Definition serves (log : list Op) (k : nat) kv : Prop :=
  service kv = foldl (session_apply execute) (∅, ∅) (take k log).

Inductive acknowledges : Op → KVServer → Prop :=
  | ack_put_dup a kv kv' : PutAppendBegin a kv = Some (kv', inl (mkPAReply true)) → acknowledges (putOp a) kv
  | ack_put a t kv : PutAppendResume a t kv = Some (mkPAReply true) → acknowledges (putOp a) kv
  | ack_get_dup a kv kv' v : GetBegin a kv = Some (kv', inl (mkGetReply v true)) → acknowledges (getOp a) kv
  | ack_get a t kv v : GetResume a t kv = Some (mkGetReply v true) → acknowledges (getOp a) kv.

Inductive sys_step : Sys → Sys → Prop :=
  | sys_issue s op :
    pending s !! client op = None → reqno op = completed (issued s) (client op) + 1 →
    sys_step s (mkSys (op :: sent s) (clog s) (<[client op := op]> (pending s))
                      (<[client op := reqno op]> (issued s)) (acked s))
  | sys_commit s op :
    op ∈ sent s →
    sys_step s (mkSys (sent s) (clog s ++ [op]) (pending s) (issued s) (acked s))
  | sys_ack s op k kv :
    pending s !! client op = Some op → serves (clog s) k kv → acknowledges op kv →
    sys_step s (mkSys (sent s) (clog s) (delete (client op) (pending s)) (issued s) (op :: acked s)).

Definition sys0 : Sys := mkSys [] [] ∅ ∅ [].

Record SInv (s : Sys) : Prop := {
  si_sent : ∀ op, op ∈ sent s → 1 <= reqno op <= completed (issued s) (client op);
  si_issued : ∀ c, 0 <= completed (issued s) c;
  si_pending : ∀ c op, pending s !! c = Some op →
    op ∈ sent s ∧ client op = c ∧ reqno op = completed (issued s) c;
  si_log : ∀ op, op ∈ clog s → op ∈ sent s;
  si_done : ∀ op, op ∈ sent s → Exists (same_request op) (clog s) ∨
    ∃ op', pending s !! client op = Some op' ∧ same_request op op';
  si_acked : ∀ op, op ∈ acked s → Exists (same_request op) (clog s);
  si_ordered : clerk_ordered (clog s);
}.

(** An acknowledged request has been executed by the server. *)
Lemma acknowledges_executed op kv :
  1 <= reqno op → acknowledges op kv → reqno op <= completed (CompletedPool kv) (client op).
Proof.
  assert (∀ t c n, resume t c n kv = Some true → n <= completed (CompletedPool kv) c) as HR.
  { intros t c n [_ Hc]%resume_success. unfold completed. by rewrite Hc. }
  intros H1 HA. destruct HA as [a kv kv' HB|a t kv HB|a kv kv' v HB|a t kv v HB];
    unfold client, reqno in *; simpl in *.
  - unfold PutAppendBegin in HB. destruct (negb _); [done|].
    destruct (Z.leb_spec (pa_ReqNo a) (completed (CompletedPool kv) (pa_ClientId a))); [done|].
    inv_bind HB. destruct x as [? [[? ?] []]]; simpl in HB; simplify_eq.
  - unfold PutAppendResume in HB. inv_bind HB. destruct x; [by eapply HR|done].
  - unfold GetBegin in HB. destruct (negb _); [done|].
    destruct (Z.leb_spec (ga_ReqNo a) (completed (CompletedPool kv) (ga_ClientId a))); [done|].
    inv_bind HB. destruct x as [? [[? ?] []]]; simpl in HB; simplify_eq.
  - unfold GetResume in HB. inv_bind HB. destruct x; [by eapply HR|done].
Qed.

Lemma SInv_issue s op :
  SInv s → pending s !! client op = None → reqno op = completed (issued s) (client op) + 1 →
  SInv (mkSys (op :: sent s) (clog s) (<[client op := op]> (pending s))
              (<[client op := reqno op]> (issued s)) (acked s)).
Proof.
  intros I Hp Hn. pose proof (si_issued _ I) as H0.
  assert (∀ c, completed (<[client op := reqno op]> (issued s)) c =
    if decide (client op = c) then reqno op else completed (issued s) c) as HC.
  { intros c. unfold completed. destruct (decide _) as [<-|];
      [by rewrite lookup_insert_eq|by rewrite lookup_insert_ne]. }
  split; simpl.
  - intros o [->|Ho]%elem_of_cons; rewrite HC; [rewrite decide_True by done; pose proof (H0 (client op)); lia|].
    pose proof (si_sent _ I _ Ho). destruct (decide (client op = client o)) as [E|]; [rewrite E in Hn|]; lia.
  - intros c. rewrite HC. pose proof (H0 c). destruct (decide _) as [<-|]; lia.
  - intros c o [[<- <-]|[Hne Ho]]%lookup_insert_Some; rewrite HC;
      [rewrite decide_True by done; split; [by left|done]|rewrite decide_False by done].
    destruct (si_pending _ I _ _ Ho) as (? & ? & ?). split_and!; [by right|done..].
  - intros o Ho. right. by apply (si_log _ I).
  - intros o [->|Ho]%elem_of_cons.
    { right. exists op. by rewrite lookup_insert_eq. }
    destruct (si_done _ I _ Ho) as [?|(o' & Hp' & ?)]; [by left|right].
    exists o'. rewrite lookup_insert_ne; [done|]. congruence.
  - apply I.
  - apply I.
Qed.

Lemma SInv_commit s op :
  SInv s → op ∈ sent s → SInv (mkSys (sent s) (clog s ++ [op]) (pending s) (issued s) (acked s)).
Proof.
  intros I Hop. pose proof (si_sent _ I _ Hop) as Hr. split; simpl; try apply I.
  - intros o [?|?]%elem_of_app; [by apply (si_log _ I)|set_solver].
  - intros o Ho. destruct (si_done _ I _ Ho) as [?|?]; [left; apply Exists_app; by left|by right].
  - intros o Ho%(si_acked _ I). apply Exists_app. by left.
  - apply clerk_ordered_snoc; [apply I|lia|]. intros o Ho Hc Hlt.
    destruct (si_done _ I _ Hop) as [?|(p & Hp & Hc' & Hr')]; [done|].
    destruct (si_pending _ I _ _ Hp) as (_ & _ & Hm). apply (si_log _ I), (si_sent _ I) in Ho.
    rewrite Hc in Ho. lia.
Qed.

(** The server that acknowledges a request has it in what it applied. *)
Lemma acknowledged_in_log s op k kv :
  SInv s → pending s !! client op = Some op → serves (clog s) k kv → acknowledges op kv →
  Exists (same_request op) (take k (clog s)).
Proof.
  intros I Hp Hs Ha. destruct (si_pending _ I _ _ Hp) as (Hin & _ & Hm).
  apply acknowledges_executed in Ha; [|by apply (si_sent _ I)]. pose proof (si_sent _ I _ Hin). unfold serves in Hs.
  rewrite session_apply_log in Hs. injection Hs as _ Hpool. rewrite Hpool in Ha.
  destruct (completed_attained ∅ (take k (clog s)) (client op)) as [H0|(o & Ho & Hc & Hr)].
  { change (completed ∅ (client op)) with 0 in H0. lia. }
  apply Exists_exists. exists o. split; [done|]. split; [done|].
  apply elem_of_take in Ho as (? & Ho%list_elem_of_lookup_2 & _).
  apply (si_log _ I), (si_sent _ I) in Ho. rewrite Hc in Ho. lia.
Qed.

(** What it holds is what the first occurrences give. *)
Lemma serves_firsts s k kv : SInv s → serves (clog s) k kv → KVMap kv = kv_spec (firsts [] (take k (clog s))).
Proof.
  intros I Hs. unfold serves in Hs. rewrite session_apply_log in Hs. injection Hs as HK _.
  by rewrite HK, fresh_firsts by apply clerk_ordered_take, I.
Qed.

Lemma SInv_ack s op k kv :
  SInv s → pending s !! client op = Some op → serves (clog s) k kv → acknowledges op kv →
  SInv (mkSys (sent s) (clog s) (delete (client op) (pending s)) (issued s) (op :: acked s)).
Proof.
  intros I Hp Hs Ha.
  assert (Exists (same_request op) (clog s)) as HE.
  { rewrite <-(take_drop k (clog s)). apply Exists_app. left. by eapply acknowledged_in_log. }
  split; simpl; try apply I.
  - intros c o [_ Ho]%lookup_delete_Some. by apply (si_pending _ I).
  - intros o Ho. destruct (si_done _ I _ Ho) as [?|(o' & Hp' & Hc & Hr)]; [by left|].
    destruct (decide (client op = client o)) as [E|Hne].
    + left. rewrite <-E in Hp'. simplify_eq. apply Exists_exists in HE as (q & ? & ? & ?).
      apply Exists_exists. exists q. split; [done|split; congruence].
    + right. exists o'. by rewrite lookup_delete_ne.
  - intros o [->|Ho]%elem_of_cons; [done|by apply (si_acked _ I)].
Qed.

Lemma kv_SInv_init : SInv sys0.
Proof. split; simpl; try set_solver. intros c. done. Qed.

Lemma SInv_reachable s : rtc sys_step sys0 s → SInv s.
Proof.
  intros HR. generalize kv_SInv_init. induction HR as [|s1 s2 s3 Hs _ IH]; [done|]. intros I. apply IH. destruct Hs.
  - by apply SInv_issue.
  - by apply SInv_commit.
  - by eapply SInv_ack.
Qed.

(** exactly once, end to end.  However requests are retried, duplicated and
    delayed, a server that has applied a prefix of the committed log holds the
    result of running the first occurrence of each request of that prefix in
    order, and a request a client got success for is in the log and is executed
    exactly once. *)
Theorem kv_exactly_once s k kv :
  rtc sys_step sys0 s → serves (clog s) k kv →
  KVMap kv = kv_spec (firsts [] (take k (clog s))) ∧
  ∀ op, op ∈ acked s → Exists (same_request op) (clog s) ∧
    length (filter (same_request op) (firsts [] (clog s))) = 1%nat.
Proof.
  intros I%SInv_reachable Hs. split; [by apply serves_firsts|].
  intros op Hop%(si_acked _ I). split; [done|by apply firsts_once].
Qed.

End kvserver.

Arguments KVServer : clear implicits.

(** ** The clerk *)

Record Clerk := mkClerk { nservers : Z; ck_me : Z; recentLeader : Z; reqNo : Z }.

(** The package variable [seq] numbers the clerks. *)
Definition MakeClerk (servers seq : Z) : Clerk * Z :=
  let seq := wrap64 (seq + 1) in (mkClerk servers seq 0 0, seq).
__________
→ **Directions for this task**
Would you show every line in the data above that contains the string "PutAppendResume"?

→ **Solution**
  | ack_put a t kv : PutAppendResume a t kv = Some (mkPAReply true) → acknowledges (putOp a) kv
  - unfold PutAppendResume in HB. inv_bind HB. destruct x; [by eapply HR|done].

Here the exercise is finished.